Quantum
today announced an enterprise-class backup service that includes data
deduplication aimed at protecting data in virtual server environments. The new
cloud service is built on Quantum's vmPRO virtual machine backup software and
its new virtual deduplication appliance, the DXi V1000, which was also unveiled
today. The all-virtual platform serves as the foundation for Xerox's recently announced
cloud backup and disaster recovery services. "This is not your
Amazon cloud where you put your credit card in and hope for the best,"
said Henrik Rosendahl, Quantum's vice president of Virtualization Solutions.
"Xerox likes to brand themselves as a business-class cloud versus a
consumer cloud service." Quantum plans to begin offering its own backup
service through other public and private cloud infrastructures later this year.

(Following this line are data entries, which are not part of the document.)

Lemma issued_ok_step s s' : enroll_step s s' -> issued_ok s -> issued_ok s'.
Proof.
  intros Hstep (Hnd & Hrec & Hadm).
  destruct Hstep as [su req s Hc|su req before after r st' s Ha Hc|st' s Ht].
  - split_and!; [done..|]. simpl. rewrite app_assoc. apply Forall_app. split; [done|].
    constructor; [by exists su, (es_state s)|constructor].
  - rewrite Ha in Hadm. rewrite !Forall_app, Forall_cons in Hadm.
    destruct Hadm as (Hi & Hb & Hr & Haf).
    assert (Hcase : issued_by req r = [] \/ (issued_by req r).*1 = [req])
      by (unfold issued_by; repeat case_match; by auto).
    unfold issued_ok. simpl. rewrite fmap_app.
    destruct (enroll_commit_tokens _ _ _ _ _ Hc) as [[Ht Hno]|[Hnone Ht]]; rewrite Ht.
    + rewrite Hno, app_nil_r. rewrite !Forall_app. by split_and!.
    + assert (Hold : Forall (fun r => is_Some (<[ nonce_of req := MkTokenRow
                (cl_hostname (bt_claims (er_token req))) (timestamp (su_db_now su)) ]>
                (is_tokens (es_state s)) !! nonce_of r)) (es_issued s).*1).
      { eapply Forall_impl; [exact Hrec|]. intros x Hx. by apply lookup_insert_is_Some'; right. }
      destruct Hcase as [->| ->].
      * rewrite app_nil_r. rewrite !Forall_app. by split_and!.
      * rewrite fmap_app, !Forall_app, !Forall_singleton. split_and!; try done.
        -- apply NoDup_app. split_and!; [done| |apply NoDup_singleton].
           intros x Hx ->%list_elem_of_singleton.
           apply list_elem_of_fmap in Hx as (req' & Heq & Hin). rewrite Forall_forall in Hrec.
           apply Hrec in Hin. rewrite <- Heq, Hnone in Hin. by destruct Hin.
        -- by rewrite lookup_insert_eq.
  - split_and!; [done| |done]. simpl. by rewrite Ht.
Qed.

Lemma issued_ok_steps s s' : rtc enroll_step s s' -> issued_ok s -> issued_ok s'.
Proof. induction 1; eauto using issued_ok_step. Qed.

End system.

(** ** Revocations *)

Definition last_entry (host : string) (entries : list RevocationEntry) : option RevocationEntry :=
  last (filter (fun e => rv_hostname e = host) entries).

Lemma revoke_entries_app fails now entries e t :
  revoke_entries fails now (entries ++ [e]) t =
  if fails (length entries) then revoke_entries fails now entries t
  else RevocationTable.revoke_cert e now (revoke_entries fails now entries t).
Proof.
  unfold revoke_entries. rewrite length_app, seq_app. simpl.
  rewrite zip_with_app by (by rewrite length_seq). by rewrite foldl_app.
Qed.

Lemma revoke_entries_lookup now entries t host :
  rr_not_before <$> revoke_entries (fun _ => false) now entries t !! host =
  match last_entry host entries with
  | Some e => Some (rv_not_before e)
  | None => rr_not_before <$> t !! host
  end.
Proof.
  unfold last_entry. induction entries as [|e entries IH] using rev_ind; [done|].
  rewrite revoke_entries_app, filter_app. unfold RevocationTable.revoke_cert.
  destruct (decide (rv_hostname e = host)) as [<-|Hne].
  - rewrite lookup_insert_eq, filter_cons_True, filter_nil, last_snoc by done. done.
  - rewrite lookup_insert_ne, filter_cons_False, filter_nil, app_nil_r by done. exact IH.
Qed.

Lemma last_entry_None host entries :
  last_entry host entries = None <-> host ∉ rv_hostname <$> entries.
Proof.
  unfold last_entry. rewrite last_None. split.
  - intros Hf (e & -> & Hin)%list_elem_of_fmap.
    assert (e ∈ filter (fun x => rv_hostname x = rv_hostname e) entries) as H by by apply list_elem_of_filter.
    rewrite Hf in H. by apply elem_of_nil in H.
  - intros Hn. apply list_elem_of_nil_inv || apply elem_of_nil_inv. intros e [Hh Hin]%list_elem_of_filter.
    apply Hn. apply list_elem_of_fmap. by exists e.
Qed.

In addition to using third-party services, Quantum expects to launch its own
public cloud offering in the next three months. Quantum's new service, Henrik
said, bridges a gap between consumer cloud services such as Carbonite and Mozy
and enterprise-class array-based data backup and replication. The latter can
cost tens of thousands of dollars -- even millions of dollars -- to deploy. "There's
a big gap in mid-size enterprises for disaster recovery," Henrik said. Quantum's
vmPRO virtual backup software, which Quantum acquired when it bought Pancetera
Software last year, works by cleaning out file structures in virtual machines.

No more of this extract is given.